In October 2011, we announced that Studio One 2 was ready to ship, with over 100 new features and enhancements, many of them major and some unique to Studio One. Never satisfied, our development team is already working hard to further improve Studio One 2 and add yet more cool features while retaining the ease of use that is the program’s hallmark.

New-Generation Audio Engine Under the Hood

Studio One employs a state-of-the-art audio engine that delivers incredibly clear, accurate sound. Studio One Professional features a 64-bit floating-point version of this audio engine that automatically switches between 64- and 32-bit operation on the fly to accommodate 32-bit plug-ins. This means you always get the highest possible sound quality and blazing speed. Studio One Artist and Studio One Producer feature the same audio engine but it always operates in 32-bit mode.

One of the reasons veteran DAW designers Wolfgang Kundrus and Matthias Juwan jumped at the chance to create a new program was because they could totally start fresh, instead of having to deal with old code that wasn’t compatible with a next-generation audio engine.

For Studio One, they designed a highly optimized and streamlined codebase that makes minimal demands on your CPU. Studio One Professional’s 64-bit, double-precision, floating-point audio engine produces fidelity that is equal to or better than that of the other leading DAWs. And with the ability to automatically switch between 64- and 32-bit operation on the fly, Studio One Professional can accommodate any combination of 32- and 64-bit plug-ins and still maintain the best possible sound quality. Studio One Artist and Studio One Producer use a 32-bit version of the same engine and provides sound quality that is very nearly the equal of their 64-bit sibling.

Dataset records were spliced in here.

(** A load or store of core [c]: where its address is, what its cache does. *)
Record op_ok (c : nat) (fc : FilterConf) (vAddr cyc : Z) : Prop := {
  op_c : (c < N)%nat;
  op_filter : fconf (leaf c) = Some fc;
  op_word : word 64 (Z.shiftr vAddr (lineBits fc));
  op_mask : word 64 (procMask fc);
  op_nonzero : Z.lor (procMask fc) (Z.shiftr vAddr (lineBits fc)) <> 0;
  op_flags : Z.land (reqFlags fc) PREFETCH = 0;
  op_cyc0 : 0 <= cyc;
  op_cyc1 : cyc + 8 * big < max64
}.

(** The line a load or store is for; [maps c] is the memory map of [c]'s process. *)
Variable maps : nat -> list ProcMapInfo.

Definition op_line (c : nat) (fc : FilterConf) (vAddr : Z) : Z :=
  line_of (zinfo sys) fc (maps c) (Z.shiftr vAddr (lineBits fc)).

(** Whenever accesses read the tables, they are well formed. *)
Definition maps_ok : Prop := forall c fc, (c < N)%nat -> fconf (leaf c) = Some fc ->
  reads_tables (zinfo sys) = true -> process_map sys fc = Ok (maps c) /\ tables_ok (zinfo sys) (maps c).

Definition recorders_ok (w : W) : Prop :=
  forall c fc, (c < N)%nat -> fconf (leaf c) = Some fc -> is_Some (eventRecorders w !! f_srcId fc).

Definition op_post (c : nat) (fc : FilterConf) (isLoad : bool) (vAddr cyc : Z) (w : W) (r : Z) (w' : W) : Prop :=
  cyc <= r <= cyc + 2 * u32lat /\ quiet w' /\ locks w' = ∅ /\ recorders_ok w' /\
  exists s, lst w' c (op_line c fc vAddr) s /\ (isLoad = false -> s = stM).

Lemma wp_filter_fill c (w : W) k vLine idx isLoad r (Q : unit -> W -> Prop) :
  caches w !! c = Some k -> (idx < length (filterArray k))%nat ->
  (forall k', kupd k k' (bcc k) (tcc k) (arr k) -> Q tt (set_caches w (<[c := k']> (caches w)))) ->
  wp (zoom c (filter_fill vLine idx isLoad r)) w Q.
Proof.
  intros Hk Hidx HQ. eapply wp_zoom; [done|]. unfold filter_fill. apply wp_bind, wp_get, wp_bind.
  destruct (lookup_lt_is_Some_2 _ _ Hidx) as [fe Hfe]. eapply wp_lift; [by apply rd_some|]. cbv beta zeta.
  apply HQ. repeat split. cbn [filterArray set_filterArray]. by rewrite length_insert.
Qed.

Lemma lst_own (w : W) c k k' d x s : caches w !! c = Some k -> kupd k k' (bcc k) (tcc k) (arr k) ->
  lst w d x s -> lst (set_caches w (<[c := k']> (caches w))) d x s.
Proof.
  intros Hk (Eb & _ & Ea & _) (kd & Hkd & Hh). destruct (decide (d = c)) as [->|Hne].
  - exists k'. split; [by eapply (caches_set w); [rewrite Hk|]|]. apply (holds_ext k k'); [done..|congruence].
  - exists kd. by rewrite (caches_ne w _ c d k').
Qed.

Lemma counters_counted c (w w' : W) : quiet w -> (c < N)%nat -> counters c w w' -> counted c w w'.
Proof. intros Q Hc (k & pf & Hk & ->). split; [|done]. by eapply (quiet_own w c k). Qed.

Hypothesis mapped : maps_ok.

Lemma wp_load_store g c fc isLoad vAddr cyc (w : W) :
  quiet w -> locks w = ∅ -> recorders_ok w -> op_ok c fc vAddr cyc ->
  wp (load_store sys (S (S (S g))) c isLoad vAddr cyc) w (op_post c fc isLoad vAddr cyc w).
Proof.
  intros Q Hlocks Hrec [Hc Hfc Hword Hmask Hnz Hpf Hc0 Hc1]. set (v := Z.shiftr vAddr (lineBits fc)) in *.
  unfold load_store. apply wp_bind. eapply wp_conf; [by apply conf_leaf|]. rewrite Hfc. fold v.
  unfold replace. apply wp_bind. eapply wp_conf; [by apply conf_leaf|]. rewrite Hfc.
  apply wp_bind. eapply wp_mono.
  { apply (wp_translate sys c fc (maps c)); [by apply (mapped c)|by intros e; apply (mapped c fc Hc Hfc e)| |by rewrite Hlocks; set_solver].
    destruct (quiet_leaf w c Q Hc) as (k & Hk & _). by eapply lookup_lt_Some. }
  intros [[line perm] region] wt [Ct El]. cbn [fst] in El. subst line. fold (op_line c fc vAddr).
  destruct (counters_counted c w wt Q Hc Ct) as (Qt & Hlt & _ & Hrt). cbv beta iota.
  assert (word 64 (op_line c fc vAddr) /\ op_line c fc vAddr <> 0) as [Hlw Hln].
  { unfold op_line. fold v. destruct (line_of_cases (zinfo sys) fc (maps c) v) as [-> | [H1 H2]].
    - split; [by apply private_line_word|done].
    - split; [by eapply word_mono; [|done]|done]. }
  apply wp_bind. cbn [state_put]. unfold modify. unfold wp at 1. set (w0 := set_dummy wt stI).
  assert (quiet w0) as Q0.
  { destruct Qt as [I Hr Hl]. constructor; [|done..]. constructor; try apply I.
    destruct (inv_root _ I) as (kN & HkN & Hwf & Hlen & Hdir & Hincl). exists kN. repeat (split; [done|]). split; [|done].
    intros j x e s H1 H2 H3. constructor; by apply (Hdir j x e s H1 H2 H3). }
  apply wp_bind, wp_lock; [cbn [locks set_dummy w0]; rewrite Hlt, Hlocks; set_solver|]. set (w1 := set_locks w0 _).
  assert (quiet w1) as Q1 by by apply quiet_locks.
  apply wp_bind. eapply wp_mono; [by apply (wp_ftm_flags c fc perm region w1)|]. intros fl w2 (Hfl & Q2 & Hl2 & Hd2 & Hr2).
  set (req := mkReq (op_line c fc vAddr) (if isLoad then GETS else GETX) 0 DummyState cyc (FilterLock c) stI (f_srcId fc) fl).
  assert (core_req req c) as R.
  { constructor; try done; [by destruct isLoad|by right]. }
  apply wp_bind. eapply wp_mono; [apply (wp_core_access g c req w2 Q2 R)|].
  - by rewrite Hd2.
  - rewrite Hl2. cbn [locks set_locks w1 w0 set_dummy core_locks childLock req]. rewrite Hlt, Hlocks. set_solver.
  - rewrite Hr2. cbn [eventRecorders set_locks set_dummy w1 w0]. rewrite Hrt. by apply (Hrec c).
  - intros r w3 (Hr & Q3 & Hl3 & Hr3 & s & Hs & Hgx).
    destruct (quiet_leaf w3 c Q3 Hc) as (k3 & Hk3 & _ & Hf3).
    apply wp_bind. eapply wp_filter_fill; [done|by apply Hf3|]. intros k4 Hu4. apply wp_bind, wp_unlock, wp_ret.
    set (w4 := set_caches w3 _). assert (quiet w4) as Q4 by by eapply quiet_own.
    split; [done|]. split; [by apply quiet_locks|]. split; [|split].
    + cbn [locks set_locks set_caches w4]. rewrite Hl3, Hl2. cbn [locks set_locks w1 w0 set_dummy]. rewrite Hlt, Hlocks. set_solver.
    + intros d fd Hd Hfd. cbn [eventRecorders set_locks set_caches w4]. rewrite Hr3, Hr2. cbn [eventRecorders set_locks set_dummy w1 w0]. rewrite Hrt. by apply (Hrec d).
    + exists s. split; [|intros ->; by apply Hgx]. change (lst w4 c (op_line c fc vAddr) s). by eapply lst_own.
Qed.

End run.

(** ** Sequences of loads and stores *)

Record Op := mkOp { o_core : nat; o_isLoad : bool; o_vAddr : Z; o_cycle : Z }.

(** The cores' loads and stores, one after the other. *)
Definition run_ops {A M} `{CacheArray A} `{RefreshArray A} `{MemCtrl M} (sys : Sys) (fuel : nat) (ops : list Op) : ST (World A M) unit :=
  for_each (fun o => _ ← load_store sys fuel (o_core o) (o_isLoad o) (o_vAddr o) (o_cycle o); mret tt) ops.

Section sequences.
Context {A M : Type} {CA : CacheArray A} {CL : CacheArrayLaws A} {RA : RefreshArray A} {MC : MemCtrl M} {ML : MemCtrlLaws M}.
Context {sys : Sys} {N K : nat} {leaf : nat -> CacheConf} {root : CacheConf} {TL : two_level sys N K leaf root}.
Notation W := (World A M).

(** Copies of a line in two leaves are both shared. *)
Definition swmr (w : W) : Prop := forall c d x s t, (c < N)%nat -> (d < N)%nat -> c <> d ->
  lst w c x s -> lst w d x t -> s = stS /\ t = stS.

(** A line in a leaf is in the shared cache, with at least the leaf's permission. *)
Definition inclusive (w : W) : Prop := forall c x s, (c < N)%nat -> lst w c x s ->
  exists t, lst w N x t /\ (s = stE \/ s = stM -> t = stE \/ t = stM).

Real-time auto/manual time-stretching and resampling capabilities are seamlessly integrated. You don’t see them, you just use them.

Compatible and Easy to Configure

Studio One is compatible with any ASIO-, Windows Audio-, or Core Audio-compliant audio interface, including, of course, the entire line of PreSonus interfaces.

Studio One recognizes your PreSonus interface, and preprogrammed templates automatically create software inputs and assign them to the appropriate hardware inputs on your PreSonus interface. You don’t have to configure your software to work with your hardware—Studio One does it for you!

Studio One stores I/O configurations with each song, for each computer, and for each device driver. As a result, you can take a song to a friend’s studio, use Studio One with their interface, and when you get back to your studio, Studio One will recall the original I/O configuration for the song, as if you never left. This works regardless of interface.